## [WHAT THIS TASK INVOLVES]
In the data below, the answer is the run of lines from the line containing "r1 || nullable r2" through the line containing "ReEmpty else ReFail", both included; print it exactly and nothing else.

[Opening INPUT DATA section]

(** * Slack socket-mode trigger nodes: a shallow embedding

    The repository holds two n8n trigger nodes,
    [SlackSocketDashTrigger.node.ts] and [SlackSocketTriggerV2Trigger.node.ts].
    Each one has a single behavioural unit, the [trigger] method, which talks
    to three outside parties: the n8n host (the [this] object), the Bolt
    [App] it creates, and the [ack] function carried by each inbound event.

    The embedding keeps the code's shape.  Every call to an outside party is
    appended to a trace; what the outside party answers (a value, or a
    thrown error) is read from an environment.  [async]/[await] code is
    sequenced, [try]/[catch] and [throw] are operations of a small
    state-and-error monad.

    What may throw: the credential lookup, the construction of the [App],
    [app.start], [app.stop] and an event's [ack].  The host's logger, its
    [emit], [getNodeParameter] and [getMode], and [app.command] are taken
    to return normally. *)

From stdpp Require Import base strings list gmap.
From Stdlib Require Import Ascii.

Local Open Scope string_scope.
Local Open Scope list_scope.
Set Warnings "-register-all,-notation-for-abbreviation".

(** ** Values *)

(** The TypeScript type [any], as far as the nodes look at it: they only
    move such values around. *)
Inductive any : Type :=
| JUndefined
| JNull
| JBool (b : bool)
| JNumber (z : Z)
| JString (s : string)
| JArray (items : list any)
| JObject (props : list (string * any)).

(** A thrown value. *)
Record Error : Type := mkError { message : string }.

Inductive Result (A : Type) : Type :=
| Ok (a : A)
| Throw (e : Error).
Arguments Ok {A} a.
Arguments Throw {A} e.

(** [interface SlackCredential] *)
Record SlackCredential : Type := {
  botToken : string;
  appToken : string;
  signingSecret : string
}.

(** The options object handed to [new App(...)]. *)
Module AppOptions.
Record t : Type := make {
  token : string;
  signingSecret : string;
  appToken : string;
  socketMode : bool
}.
End AppOptions.

(** [INodeExecutionData], of which the nodes only ever see what the host's
    [returnJsonArray] hands back. *)
Record INodeExecutionData : Type := { json : any }.

(** ** Listener patterns

    [app.command] takes a [string | RegExp].  The regular expressions are
    kept as syntax trees; [regexp_test] is [RegExp.prototype.test] for them
    (an unanchored search), computed with derivatives. *)
Inductive RegExp : Type :=
| ReFail
| ReEmpty
| ReChar (c : ascii)
| ReDot
| ReSeq (r1 r2 : RegExp)
| ReAlt (r1 r2 : RegExp)
| ReStar (r : RegExp).

Fixpoint nullable (r : RegExp) : bool :=
  match r with
  | ReFail => false
  | ReEmpty => true
  | ReChar _ => false
  | ReDot => false
  | ReSeq r1 r2 => nullable r1 && nullable r2
  | ReAlt r1 r2 => nullable r1 || nullable r2
  | ReStar _ => true
  end.

(** [.] matches every character but a line terminator. *)
Definition line_terminator (c : ascii) : bool :=
  Ascii.eqb c "010"%char || Ascii.eqb c "013"%char.

Fixpoint deriv (c : ascii) (r : RegExp) : RegExp :=
  match r with
  | ReFail => ReFail
  | ReEmpty => ReFail
  | ReChar d => if Ascii.eqb c d then ReEmpty else ReFail
  | ReDot => if line_terminator c then ReFail else ReEmpty
  | ReSeq r1 r2 =>
      if nullable r1
      then ReAlt (ReSeq (deriv c r1) r2) (deriv c r2)
      else ReSeq (deriv c r1) r2
  | ReAlt r1 r2 => ReAlt (deriv c r1) (deriv c r2)
  | ReStar r1 => ReSeq (deriv c r1) (ReStar r1)
  end.

(** Does [r] match some prefix of [s]? *)
Fixpoint match_prefix (r : RegExp) (s : string) : bool :=
  nullable r ||
  match s with
  | EmptyString => false
  | String c s' => match_prefix (deriv c r) s'
  end.

Fixpoint regexp_test (r : RegExp) (s : string) : bool :=
  match_prefix r s ||
  match s with
  | EmptyString => false
  | String _ s' => regexp_test r s'
  end.

Inductive Pattern : Type :=
| PString (name : string)
| PRegExp (r : RegExp).

(** The literal [/.*/]. *)
Definition catch_all : RegExp := ReStar ReDot.

(** How Bolt decides whether a listener registered under [p] receives the
    command named [candidate]: a string must be equal, a [RegExp] must
    test true. *)
Definition matches_pattern (p : Pattern) (candidate : string) : bool :=
  match p with
  | PString name => String.eqb name candidate
  | PRegExp r => regexp_test r candidate
  end.

(** ** Calls to the outside, and the trace of them *)

Inductive Call : Type :=
| GetCredentials (name : string)
| NewApp (options : AppOptions.t)
| GetNodeParameter (name fallback : string)
| GetMode
| AppCommand (pattern : Pattern)
| AppEvent (eventName : string)
| AppAction (pattern : Pattern)
| AppStart
| AppStop
| Ack
| Emit (data : list (list INodeExecutionData))
| LoggerInfo (msg : string)
| LoggerError (msg : string) (error : Error).

Notation Trace := (list Call).

Definition is_start (c : Call) : bool :=
  match c with AppStart => true | _ => false end.
(** [save] writes the picture with the tags of the handler and gives the
    file the handler's timestamp. *)
Lemma handler_save_spec h p s ts t :
  ExifImageHandler.creation_timestamp h = Some ts →
  Py.as_int ts = Ok t → datetime.MIN ≤ t ≤ datetime.MAX →
  match ExifImageHandler.save h p s with
  | (s', Ok _) =>
      ∃ bytes format data,
        piexif_dump (ExifImageHandler.exif h) = Ok bytes
        ∧ Image_save (ExifImageHandler.img h) format bytes = Ok data
        ∧ fs s' !! p = Some (File {| f_data := data; f_mtime := t;
                                     f_ctime := now s |})
        ∧ (∀ q, q ≠ p → q ≠ os_path.dirname p → fs s' !! q = fs s !! q)
        ∧ ops s' = ops s ++ [OpMakedirs (os_path.dirname p);
                             OpImageSave p format (ExifImageHandler.exif h);
                             OpUtime p t]
        ∧ self s' = self s ∧ now s' = now s
  | (s', Raise _) => self s' = self s ∧ no_new_file (fs s) (fs s')
  end.
Proof.
  intros Hts Ht Hrange. unfold ExifImageHandler.save. run.
  destruct (piexif_dump _) as [bytes|] eqn:Hdump; run;
    [|split; [done|apply no_new_file_refl]].
  destruct (os_path.splitext p) as [? file_ext].
  set (format := match Image_format _ with
                 | Some f0 => if bool_decide (f0 = "") then _ else f0
                 | None => _ end).
  assert (∀ s1, self s1 = self s → now s1 = now s →
            no_new_file (fs s) (fs s1) →
            (∀ q, q ≠ p → q ≠ os_path.dirname p → fs s1 !! q = fs s !! q) →
            ops s1 = ops s ++ [OpMakedirs (os_path.dirname p)] →
    match
      (ExifImageHandler.img_save h p format bytes ≫= λ _,
       ExifImageHandler.update_file_timestamps h p) s1
    with
    | (s', Ok _) =>
      ∃ bytes0 format0 data0,
        Ok bytes = Ok bytes0
        ∧ Image_save (ExifImageHandler.img h) format0 bytes0 = Ok data0
        ∧ fs s' !! p = Some (File {| f_data := data0; f_mtime := t;
                                     f_ctime := now s |})
        ∧ (∀ q, q ≠ p → q ≠ os_path.dirname p → fs s' !! q = fs s !! q)
        ∧ ops s' = ops s ++ [OpMakedirs (os_path.dirname p);
                             OpImageSave p format0 (ExifImageHandler.exif h);
                             OpUtime p t]
        ∧ self s' = self s ∧ now s' = now s
    | (s', Raise _) => self s' = self s ∧ no_new_file (fs s) (fs s')
    end) as Hsave.
  { intros s1 Hself Hnow Hold Hframe Hops.
    unfold ExifImageHandler.img_save. run.
    destruct (Image_save _ format bytes) as [data|] eqn:Hsave; run; [|done].
    assert (
      let s2 := {| self := self s1;
                   fs := <[p := File {| f_data := data; f_mtime := now s1;
                                        f_ctime := now s1 |}]> (fs s1);
                   now := now s1;
                   ops := ops s1 ++ [OpImageSave p format
                                       (ExifImageHandler.exif h)] |} in
      match ExifImageHandler.update_file_timestamps h p s2 with
      | (s', Ok _) =>
          ∃ bytes0 format0 data0,
            Ok bytes = Ok bytes0
            ∧ Image_save (ExifImageHandler.img h) format0 bytes0 = Ok data0
            ∧ fs s' !! p = Some (File {| f_data := data0; f_mtime := t;
                                         f_ctime := now s |})
            ∧ (∀ q, q ≠ p → q ≠ os_path.dirname p → fs s' !! q = fs s !! q)
            ∧ ops s' = ops s ++ [OpMakedirs (os_path.dirname p);
                                 OpImageSave p format0 (ExifImageHandler.exif h);
                                 OpUtime p t]
            ∧ self s' = self s ∧ now s' = now s
      | (s', Raise _) => self s' = self s ∧ no_new_file (fs s) (fs s')
      end) as Hput.
    { cbv zeta. unfold ExifImageHandler.update_file_timestamps. run.
      rewrite Hts. cbn [default from_option id].
      unfold os.utime. run. rewrite Ht. run. cbn [fs self now ops].
      replace ((t <? - 2 ^ 63) || (2 ^ 63 <=? t)) with false.
      2:{ symmetry. apply orb_false_iff.
          unfold datetime.MIN, datetime.MAX in *.
          split; [apply Z.ltb_ge|apply Z.leb_gt]; lia. }
      rewrite lookup_insert_eq. unfold set_fs. cbn [fs self now ops].
      exists bytes, format, data. rewrite insert_insert_eq, lookup_insert_eq.
      cbn [f_data]. rewrite Hops, <- !app_assoc.
      split; [done|]. split; [done|]. split; [by rewrite Hnow|].
      split; [|done].
      intros q Hq1 Hq2. rewrite lookup_insert_ne by done. by apply Hframe. }
    destruct (fs s1 !! p) as [[|f1]|]; run; [by split|..];
      rewrite run_bind; unfold set_fs at 1; cbv beta iota; apply Hput. }
  rewrite run_bind. unfold os.makedirs. run.
  destruct (bool_decide (os_path.dirname p = "")); run;
    [split; [done|apply no_new_file_refl]|].
  destruct (fs s !! os_path.dirname p) as [[|f1]|] eqn:Hd; run.
  - unfold set_fs at 1. cbv beta iota.
    apply Hsave; try done. apply no_new_file_refl.
  - split; [done|apply no_new_file_refl].
  - unfold set_fs at 1. cbv beta iota.
    apply Hsave; try done.
    + by apply no_new_file_mkdir.
    + intros q _ Hq. cbn [fs]. by rewrite lookup_insert_ne.
Qed.

(** What the [try] of [_copy_image] does once [save_path] is known. *)
Lemma image_try_rest_cases s md p :
  metadata (self s) = Some md →
  match image_try_rest p s with
  | (s', Ok _) => saved s s' md p
  | (s', Raise _) => self s' = self s ∧ no_new_file (fs s) (fs s')
  end.
Proof.
  intros Hmd. unfold image_try_rest, get_metadata. run. rewrite Hmd. run.
  rewrite run_bind.
  pose proof (handler_init_spec (uri_path md) s) as Hinit.
  destruct (ExifImageHandler.__init__ (uri_path md) s) as [s1 [h0|e]];
    [|subst s1; split; [done|apply no_new_file_refl]].
  destruct Hinit as (-> & Hnone & f & Hsrc & Hopen).
  destruct (ExifImageHandler.set_creation_timestamp h0 (timestamp md))
    as [h1|] eqn:H1; run; [|split; [done|apply no_new_file_refl]].
  apply set_creation_timestamp_spec in H1
    as (t & Ht & Hrange & Hdto & Hts & Himg & _).
  destruct (ExifImageHandler.set_description h1 (description md))
    as [h2|] eqn:H2; run; [|split; [done|apply no_new_file_refl]].
  apply set_description_spec in H2 as (Himg2 & Hts2 & Hdto2 & Hdesc).
  rewrite run_bind.
  pose proof (handler_save_spec h2 p s (timestamp md) t
                ltac:(congruence) Ht Hrange) as Hsave.
  destruct (ExifImageHandler.save h2 p s) as [s2 [[]|e]]; [|done].
  destruct Hsave as (bytes & format & data & Hdump & Hsv & Hp & _ & Hops
                     & Hself & Hnow).
  unfold add_processed, set_self. run. cbn [fs self now ops processed_items].
  exists f, (ExifImageHandler.img h2), (ExifImageHandler.exif h2),
    bytes, format, data, t.
  rewrite Hself. repeat split; try done.
  - congruence.
  - congruence.
  - destruct (Py.truthy (description md)); [done|done].
Qed.

(** Once the file name is generated, [_copy_image] does not raise: it saves
    the picture, or it falls back on [_copy_non_image]. *)
Lemma copy_image_cases s md base :
  is_dry_run (self s) = false →
  metadata (self s) = Some md →
  _generate_filename md = Ok base →
  ∃ p s', _generate_save_path (fs s) (save_directory md) base = Some p
    ∧ _copy_image s = (s', Ok ())
    ∧ (saved s s' md p
       ∨ ∃ s1, self s1 = self s ∧ no_new_file (fs s) (fs s1)
               ∧ _copy_non_image s1 = (s', Ok ())).
Proof.
  intros Hdry Hmd Hname.
  destruct (save_path_found (fs s) (save_directory md) base)
    as (p & Hp & _).
  exists p. unfold _copy_image. rewrite Hdry.
  unfold image_try_save_path, get_metadata. run. rewrite Hmd. run.
  rewrite Hname. run. rewrite Hp.
  unfold try_except.
  pose proof (image_try_rest_cases s md p Hmd) as Hrest.
  destruct (image_try_rest p s) as [s1 [[]|e]].
  - exists s1. split; [done|]. split; [done|]. by left.
  - destruct Hrest as [Hself Hfs].
    unfold image_except, get_metadata. run. rewrite Hself, Hmd. run.
    destruct (copy_non_image_cases s1 md) as (s' & Hrun & _);
      [by rewrite Hself|by rewrite Hself|].
    exists s'. split; [done|]. split; [done|]. right. by exists s1.
Qed.

End Writes.

(** ** More on the resolver and the two branches *)

Section MoreResolver.
Context `{Ext : Externals}.
Import MediaProcessor.

(** X1. A record whose [uri] does not start with the export-root marker
    [your_facebook_activity] is skipped: the call returns normally and the
    state is as it was. *)
Theorem foreign_uri_is_skipped
    (data : json) (uri save_directory : string) (s : state) :
  Py.get data "uri" (JStr "") = Ok (JStr uri) →
  Str.startswith uri "your_facebook_activity" = false →
  process_media_item data save_directory s = (s, Ok ()).
Proof. intros Huri Hno. by rewrite process_media_item_run, Huri, Hno. Qed.

(** X2. A record that is no dictionary, or whose [uri] is not a string,
    makes [process_media_item] raise [AttributeError] before it touches
    anything. *)
Theorem uri_that_is_no_string_raises
    (data : json) (save_directory : string) (s : state) :
  (∀ uri, Py.get data "uri" (JStr "") ≠ Ok (JStr uri)) →
  process_media_item data save_directory s = (s, Raise AttributeError).
Proof.
  intros Hno. rewrite process_media_item_run.
  destruct (Py.get data "uri" (JStr "")) as [v|e] eqn:Hget.
  - destruct v; try done. by destruct (Hno s0).
  - unfold Py.get in Hget. destruct data; by inversion Hget.
Qed.

(** X3. Where no taken timestamp is found, the resolved timestamp is the
    record's [creation_timestamp], and the current time when the record has
    none. *)
Theorem creation_timestamp_resolves_without_taken
    (base : string) (now0 : Z) (kv : list (string * json))
    (uri dir : string) (md : metadata_dict) :
  _extract_taken_timestamp (JDict kv) = Ok JNull →
  build_metadata base now0 (JDict kv) uri dir = Ok md →
  timestamp md = default (JInt now0) (Py.assoc "creation_timestamp" kv).
Proof.
  intros Htaken (Hc & Ht & ->)%build_metadata_timestamps.
  rewrite Htaken in Ht. injection Ht as <-.
  cbn in Hc. injection Hc as <-. done.
Qed.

[Closing INPUT DATA section]

## [THE COMPLETED TASK]
  | ReAlt r1 r2 => nullable r1 || nullable r2
  | ReStar _ => true
  end.

(** [.] matches every character but a line terminator. *)
Definition line_terminator (c : ascii) : bool :=
  Ascii.eqb c "010"%char || Ascii.eqb c "013"%char.

Fixpoint deriv (c : ascii) (r : RegExp) : RegExp :=
  match r with
  | ReFail => ReFail
  | ReEmpty => ReFail
  | ReChar d => if Ascii.eqb c d then ReEmpty else ReFail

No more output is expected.